▶ [Description of the task] Could you output exactly the lines from the one containing "None /\ n = a_Name e" through the end of the records below, and nothing more?

Dataset records:
(** A step of [Heap.configSnapshot] that allocates: what it returns is
    nil or a location not in use before, and it keeps every cell. *)
Definition allocates (f : Heap.heap -> Heap.heap * option positive) : Prop :=
  forall h, dom h ⊆ dom (f h).1 /\
    (forall k v, h !! k = Some v -> (f h).1 !! k = Some v) /\
    (forall l, (f h).2 = Some l -> (l ∉ dom h) /\ l ∈ dom (f h).1).

(** The writes [syncAgentsWithSnapshot] may issue, read against the key
    maps [cm] (engine agents) and [dm] (snapshot agents). *)
Definition sync_write (name : string) (cm dm : gmap string (option Agent)) (w : WriteCall) : Prop :=
  match w with
  | WCreateAgent en inp =>
      en = name /\ exists k a, dm !! k = Some (Some a) /\ cm !! k = None /\ in_DisplayName inp = a_DisplayName a
  | WUpdateAgent n inp mask =>
      exists k e d, cm !! k = Some (Some e) /\ dm !! k = Some (Some d) /\ n = a_Name e /\
                    mask = (diffAgentsFields (Some e) (Some d)).1 /\ mask <> []
  | WDeleteAgent n => exists k e, cm !! k = Some (Some e) /\ dm !! k = None /\ n = a_Name e
  | _ => False
  end.

(** [a] with its display name replaced by [d]. *)
(** The display names "Apfel" with a capital A umlaut (U+00C4, UTF-8 C3 84)
    and "APFEL" with a small a umlaut (U+00E4, UTF-8 C3 A4) in front. *)
Definition Apfel : string := String (ascii_of_nat 195) (String (ascii_of_nat 132) "pfel").
Definition aPFEL : string := String (ascii_of_nat 195) (String (ascii_of_nat 164) "PFEL").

▶ [Answer]
  | WDeleteAgent n => exists k e, cm !! k = Some (Some e) /\ dm !! k = None /\ n = a_Name e
  | _ => False
  end.

(** [a] with its display name replaced by [d]. *)
(** The display names "Apfel" with a capital A umlaut (U+00C4, UTF-8 C3 84)
    and "APFEL" with a small a umlaut (U+00E4, UTF-8 C3 A4) in front. *)
Definition Apfel : string := String (ascii_of_nat 195) (String (ascii_of_nat 132) "pfel").
Definition aPFEL : string := String (ascii_of_nat 195) (String (ascii_of_nat 164) "PFEL").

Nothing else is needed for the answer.